**About this exercise**
The entries below contain a line with "retrySourceMatches (operations s" and a line with "opr_Operation := r_Operation transition;". Retype exactly everything from the first down to the second, both included, and nothing else.

※ ※ ※

Record persisted (record : ResourceRecord) (transition : Result)
    (execution : ProvisioningExecutionRecord) (scope key fingerprint kind : string)
    (s s' : Store) (res : AdmissionResult) : Prop := {
  ps_result : res = {| ar_Resource := record; ar_Operation := r_Operation transition;
    ar_Execution := execution; ar_Event := Some (r_Event transition); ar_Replay := false |};
  ps_new : operations s !! op_id (r_Operation transition) = None;
  ps_retry : op_retryOf (r_Operation transition) ≠ "" →
    retrySourceMatches (operations s !! op_retryOf (r_Operation transition))
      (r_Operation transition) = true;
  ps_operations : operations s' = <[op_id (r_Operation transition) :=
    {| opr_Operation := r_Operation transition;
       opr_Sequence := u64_incr (nextOperationSequence s); opr_Version := 1 |}]> (operations s);
  ps_sequence : nextOperationSequence s' = u64_incr (nextOperationSequence s);
  ps_events : events s' = <[ev_id (r_Event transition) := r_Event transition]> (events s);
  ps_provenance : pe_RecoverySourceOperationID execution = "" →
    pe_RecoverySourceAttempt execution = 0%N;
  ps_executions : executions s' = <[pe_OperationID execution := execution]> (executions s);
  ps_idempotency : idempotency s' =
    if key =? "" then idempotency s
    else <[idempotencyMapKey scope key :=
             key_record record (r_Operation transition) scope key fingerprint kind]>
           (idempotency s);
  ps_resources : resources s' = resources s;
  ps_attempts : attempts s' = attempts s;
  ps_drive : is_Some (messages s' !! om_ID (DriveMessage (op_id (r_Operation transition)) 1)) }.
Lemma PutOperatorIdempotency_run record s s' u :
  tx_PutOperatorIdempotency record s = (s', Ok u) →
  let k := idempotencyMapKey (oi_Scope record) (oi_Key record) in
  operatorIdempotency s !! k = None ∧
  s' = s <| operatorIdempotency := <[k := record]> (operatorIdempotency s) |>.
Proof.
  unfold tx_PutOperatorIdempotency. intros H%writing_run. cbn in *. ok_inv. split; [|done].
  match goal with H : bool_decide (is_Some _) = false |- _ => by apply absent in H end.
Qed.

Lemma replayOperatorAction_run bound fingerprint s s' res :
  replayOperatorAction bound fingerprint s = (s', Ok res) →
  s' = s ∧ oi_Fingerprint bound = fingerprint ∧ ∃ action,
    operatorActions s !! oi_OperatorActionID bound = Some action ∧
    res = answer true action (if oa_SourceWorkID action =? "" then ""
                              else kind_of s (oa_SourceWorkID action)).
Proof.
  unfold replayOperatorAction. intros H. tx_inv. bool_facts.
  match goal with H : tx_GetOperatorAction _ _ = _ |- _ =>
    apply reading_run in H as [-> Ha%found_run] end.
  match goal with H : sourceKind _ _ = _ |- _ => rename H into Hk end.
  unfold sourceKind in Hk. case_bool_decide as Hs; cbn in Hk; tx_inv; found;
    (split_and!; [done..|]); eexists; (split; [done|]).
  - by rewrite Hs.
  - unfold kind_of. rewrite bool_decide_false by done.
    match goal with H : messages _ !! _ = Some _ |- _ => by rewrite H end.
Qed.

※ ※ ※

**Written reply**
    retrySourceMatches (operations s !! op_retryOf (r_Operation transition))
      (r_Operation transition) = true;
  ps_operations : operations s' = <[op_id (r_Operation transition) :=
    {| opr_Operation := r_Operation transition;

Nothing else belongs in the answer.